Stored dataset items:

(** The copy of a snapshot is where the binary search finds its revision. *)
Lemma restore_lookup id l i A :
  l !! i = Some (id, A) → (∀ k p, (k < i)%nat → l !! k = Some p → fst p ≠ id) → restore id l = Some (A, take i l).
Proof.
  revert i. induction l as [|[j B] l IH]; intros i Hi Hlt; [done|]. cbn. destruct i as [|i]; cbn in Hi.
  - injection Hi as -> ->. by rewrite Z.eqb_refl.
  - destruct (Z.eqb_spec j id) as [->|].
    + by destruct (Hlt 0%nat (id, B)); [lia|done|].
    + rewrite (IH i); [done|done|]. intros k p Hk Hp. apply (Hlt (S k) p); [lia|done].
Qed.

Lemma restore_none id l : (∀ p, p ∈ l → fst p ≠ id) → restore id l = None.
Proof.
  induction l as [|[j B] l IH]; intros Hl; [done|]. cbn. destruct (Z.eqb_spec j id) as [->|].
  - by destruct (Hl (id, B)); [left|].
  - rewrite IH; [done|]. intros p Hp. apply Hl. by right.
Qed.

Definition rev_index (id : Z) (revs : list revision) : nat :=
  sort_Search (length revs) (λ i, match revs !! i with Some r => id <=? rev_id r | None => false end).

Lemma rev_index_spec id revs :
  StronglySorted Z.lt (rev_id <$> revs) →
  (∀ k r, (k < rev_index id revs)%nat → revs !! k = Some r → rev_id r < id) ∧
  (∀ k r, (rev_index id revs ≤ k)%nat → revs !! k = Some r → id ≤ rev_id r).
Proof.
  intros Hs. unfold rev_index.
  destruct (sort_Search_spec (λ i, match revs !! i with Some r => id <=? rev_id r | None => false end) (length revs))
    as (Hle & Hlo & Hhi).
  - intros a b Hab Hb Ha. destruct (revs !! a) as [ra|] eqn:Era; [|done].
    destruct (lookup_lt_is_Some_2 revs b Hb) as [rb Erb]. rewrite Erb. apply Z.leb_le in Ha. apply Z.leb_le.
    destruct (decide (a = b)) as [->|]; [by simplify_eq|].
    assert (rev_id ra < rev_id rb); [|lia].
    apply (StronglySorted_lookup _ _ a b _ _ Hs); [lia|by rewrite list_lookup_fmap, Era|by rewrite list_lookup_fmap, Erb].
  - set (idx := sort_Search _ _) in *. split; intros k r Hk Hr.
    + specialize (Hlo k Hk). cbn in Hlo. rewrite Hr in Hlo. apply Z.leb_gt in Hlo. lia.
    + assert (idx < length revs)%nat as Hlt by (apply lookup_lt_Some in Hr; lia). specialize (Hhi Hlt). cbn in Hhi.
      destruct (revs !! idx) as [ri|] eqn:Eri; [|done]. apply Z.leb_le in Hhi.
      destruct (decide (idx = k)) as [<-|]; [by simplify_eq|].
      assert (rev_id ri < rev_id r); [|lia].
      apply (StronglySorted_lookup _ _ idx k _ _ Hs); [lia|by rewrite list_lookup_fmap, Eri|by rewrite list_lookup_fmap, Hr].
Qed.

Lemma sim_Revert id s m :
  sim s m →
  match restore id (saved m) with
  | None => RevertToSnapshot id s = Panic ExplicitPanic
  | Some (A, l) => ∃ s', RevertToSnapshot id s = Ret (tt, s') ∧ sim s' (mkSpec A l (next m))
  end.
Proof.
  intros [Hs Hn Hw Hsv Hnx Hr Hids Hb Hi]. destruct (rev_index_spec id (validRevisions s) Hids) as [Hlo Hhi].
  unfold RevertToSnapshot. rewrite get_bind. fold (rev_index id (validRevisions s)).
  set (idx := rev_index id (validRevisions s)) in *.
  assert (∀ k p, (k < idx)%nat → saved m !! k = Some p → fst p ≠ id) as Hbefore.
  { intros k p Hk Hp. destruct (Forall2_lookup_r _ _ _ _ _ Hr Hp) as (r & Hrk & <- & _). specialize (Hlo k r Hk Hrk). lia. }
  destruct (validRevisions s !! idx) as [r|] eqn:Hidx; [destruct (Z.eqb_spec (rev_id r) id) as [Hid|Hid]|].
  - destruct (Forall2_lookup_l _ _ _ _ _ Hr Hidx) as ([i A] & Hp & Hri & Hj & Hu). cbn in Hri, Hu. subst i. rewrite Hid in Hp.
    rewrite (restore_lookup id (saved m) idx A Hp Hbefore).
    unfold journal_revert. set (E := entries (jrnl s)) in *. set (j := Z.to_nat (journalIndex r)) in *.
    destruct (revert_entries_spec (rev (drop j E)) s A Hs) as (s1 & He1 & Hk1 & Ha1).
    { apply Forall_rev, Forall_drop, Hs. }
    { by rewrite Hn. }
    assert ((l ← db_get (λ s, entries (jrnl s)); _ ← revert_entries (rev (drop j l));
      if Z.of_nat (length l) <? journalIndex r then db_go (Panic SliceOutOfRange)
      else db_modify (λ s, set_jrnl (mkJournal (take j (entries (jrnl s))) (dirties (jrnl s))) s)) s
      = Ret (tt, set_jrnl (mkJournal (take j E) (dirties (jrnl s1))) s1)) as He.
    { rewrite get_bind. fold E. rewrite (db_bind _ _ _ _ _ He1). destruct (Z.ltb_spec (Z.of_nat (length E)) (journalIndex r)); [lia|].
      unfold db_modify. by rewrite (keeps_entries _ _ Hk1). }
    rewrite (db_bind _ _ _ _ _ He). eexists. split; [done|]. destruct Hk1 as [Ht1 Hj1 Hr1 Hn1 Hs1].
    split; cbn; try done; rewrite ?Hn1; try done.
    + destruct Hs1 as [Ho1 Ht1' Hj1']. split; [done..|]. cbn. apply Forall_take. unfold E. rewrite <- Hj1. exact Hj1'.
    + rewrite Forall_forall in Hsv. apply (Hsv (id, A)). by eapply list_elem_of_lookup_2.
    + by apply Forall_take.
    + assert (∀ k rk pk, (k < idx)%nat → validRevisions s !! k = Some rk → rev_sim E (now m) rk pk → rev_sim (take j E) A rk pk) as Hsim.
      { intros k rk pk Hk Hrk (Hidk & Hjk & Huk).
        assert (journalIndex rk ≤ journalIndex r) as Hle.
        { apply (StronglySorted_lookup _ _ k idx _ _ Hi Hk); [by rewrite list_lookup_fmap, Hrk|by rewrite list_lookup_fmap, Hidx]. }
        split_and!; [done|lia|rewrite length_take; lia|].
        rewrite <- (take_drop j E) in Huk. rewrite drop_app_le in Huk by (rewrite length_take; lia).
        rewrite rev_app_distr, aundos_app, Hu in Huk. exact Huk. }
      apply Forall2_lookup. intros k. destruct (decide (k < idx)%nat) as [Hk|Hk].
      * rewrite !lookup_take_lt by done. pose proof (proj1 (Forall2_lookup _ _ _) Hr k) as Hrk.
        destruct (validRevisions s !! k) as [rk|] eqn:Erk, (saved m !! k) as [pk|] eqn:Epk; inversion Hrk; constructor.
        by apply (Hsim k).
      * rewrite !lookup_take_ge by lia. constructor.
    + rewrite fmap_take. by apply StronglySorted_take.
    + by apply Forall_take.
    + rewrite fmap_take. by apply StronglySorted_take.
  - rewrite restore_none; [done|]. intros p Hp. apply list_elem_of_lookup in Hp as (k & Hp).
    destruct (decide (k < idx)%nat) as [|Hk]; [by eapply Hbefore|].
    destruct (Forall2_lookup_r _ _ _ _ _ Hr Hp) as (rk & Hrk & <- & _).
    specialize (Hhi idx r ltac:(lia) Hidx) as Hid'. destruct (decide (k = idx)) as [->|Hne]; [by simplify_eq|].
    assert (rev_id r < rev_id rk); [|lia].
    apply (StronglySorted_lookup _ _ idx k _ _ Hids); [lia|by rewrite list_lookup_fmap, Hidx|by rewrite list_lookup_fmap, Hrk].
  - rewrite restore_none; [done|]. intros p Hp. apply list_elem_of_lookup in Hp as (k & Hp).
    apply (Hbefore k); [|done]. apply lookup_ge_None in Hidx. apply lookup_lt_Some in Hp.
    apply Forall2_length in Hr. lia.
Qed.

(** ** Operations *)

Lemma op_sim op s m :
  sim s m →
  match spec_op op m with
  | Ret (out, m') => ∃ s', run_op op s = Ret (out, s') ∧ sim s' m'
  | Panic p => run_op op s = Panic p
  end.
Proof.
  intros Hs.
  assert (op = OpSnapshot ∨ (∃ id, op = OpRevertToSnapshot id) ∨
    (op ≠ OpSnapshot ∧ (∀ id, op ≠ OpRevertToSnapshot id) ∧
     spec_op op m = '(out, A) ← spec_change op (now m); Ret (out, mkSpec A (saved m) (next m)))) as [->|[[id ->]|(Hn & Hr & ->)]].
  { destruct op; first [by left|right; left; by eexists|right; right; done]. }
  - cbn. destruct (sim_Snapshot s m Hs) as (s' & He & Hs'). exists s'. split; [|done]. by rewrite (db_bind _ _ _ _ _ He).
  - pose proof (sim_Revert id s m Hs) as Hr. cbn. destruct (restore id (saved m)) as [[A l]|]; cbn.
    + destruct Hr as (s' & He & Hs'). exists s'. split; [|done]. by rewrite (db_bind _ _ _ _ _ He).
    + unfold mbind, DB_bind. by rewrite Hr.
  - pose proof Hs as [Hw Hab Hok _ _ _ _ _ _]. rewrite <- Hab in Hok. pose proof (op_steps op s Hw Hok Hr Hn) as Hd.
    unfold op_does in Hd. rewrite Hab in Hd. destruct (spec_change op (now m)) as [[out A']|p]; [|done].
    destruct Hd as [(s' & es & He & Hst & Ha) HA]. exists s'. split; [done|]. by eapply sim_steps.
Qed.

Lemma run_sim ops s m :
  sim s m →
  match spec_run ops m with
  | Ret (outs, m') => ∃ s', run_ops ops s = Ret (outs, s') ∧ sim s' m'
  | Panic p => run_ops ops s = Panic p
  end.
Proof.
  revert s m. induction ops as [|op ops IH]; intros s m Hs; [by exists s|].
  cbn [spec_run run_ops]. pose proof (op_sim op s m Hs) as Hop. destruct (spec_op op m) as [[out m1]|p]; cbn.
  2: { unfold mbind, DB_bind. by rewrite Hop. }
  destruct Hop as (s1 & He & Hs1). rewrite (db_bind _ _ _ _ _ He). pose proof (IH s1 m1 Hs1) as Hrun.
  destruct (spec_run ops m1) as [[outs m2]|p]; cbn.
  - destruct Hrun as (s2 & He2 & Hs2). exists s2. split; [|done]. by rewrite (db_bind _ _ _ _ _ He2).
  - unfold mbind, DB_bind. by rewrite Hrun.
Qed.

(** ** Reachable states *)

Definition reachable (tr : Trie) (s : statedb) : Prop := ∃ ops outs, run_ops ops (New tr) = Ret (outs, s).

Lemma sim_New tr : trie_ok tr → sim (New tr) (mkSpec (abs (New tr)) [] 0).
Proof.
  intros Ht. split; cbn; try done; try constructor; try done; cbn.
  split; [done|]. intros m Hm. by apply elem_of_nil in Hm.
Qed.

Lemma reachable_sim tr s : trie_ok tr → reachable tr s → ∃ m, sim s m.
Proof.
  intros Ht (ops & outs & He). pose proof (run_sim ops _ _ (sim_New tr Ht)) as Hr.
  destruct (spec_run ops _) as [[outs' m]|p]; [|congruence]. destruct Hr as (s' & He' & Hs).
  rewrite He in He'. injection He' as _ <-. by exists m.
Qed.

Lemma sim_saved_ids s m : sim s m → fst <$> saved m = rev_id <$> validRevisions s.
Proof.
  intros [_ _ _ _ _ Hr _ _ _]. induction Hr as [|r p rs ps Hrp Hr IH]; [done|]. cbn. rewrite IH. f_equal.
  symmetry. apply Hrp.
Qed.

(** ** Later copies do not matter to earlier ones *)

Definition reverts_above (id : Z) (op : Op) : Prop := match op with OpRevertToSnapshot i => id < i | _ => True end.

Lemma restore_app id l r :
  Forall (λ p, fst p ≠ id) l → restore id (l ++ r) = '(A, r') ← restore id r; Some (A, l ++ r').
Proof.
  induction 1 as [|[i A] l Hi Hl IH]; cbn.
  - by destruct (restore id r) as [[]|].
  - cbn in Hi. destruct (Z.eqb_spec i id); [done|]. rewrite IH. by destruct (restore id r) as [[]|].
Qed.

What needs to be done:
Looking at the data above, write out exactly the lines that start at the one containing "- pose proof Hs" and end at the one containing "match spec_run ops m with"; include both and nothing beyond.

Solution:
  - pose proof Hs as [Hw Hab Hok _ _ _ _ _ _]. rewrite <- Hab in Hok. pose proof (op_steps op s Hw Hok Hr Hn) as Hd.
    unfold op_does in Hd. rewrite Hab in Hd. destruct (spec_change op (now m)) as [[out A']|p]; [|done].
    destruct Hd as [(s' & es & He & Hst & Ha) HA]. exists s'. split; [done|]. by eapply sim_steps.
Qed.

Lemma run_sim ops s m :
  sim s m →
  match spec_run ops m with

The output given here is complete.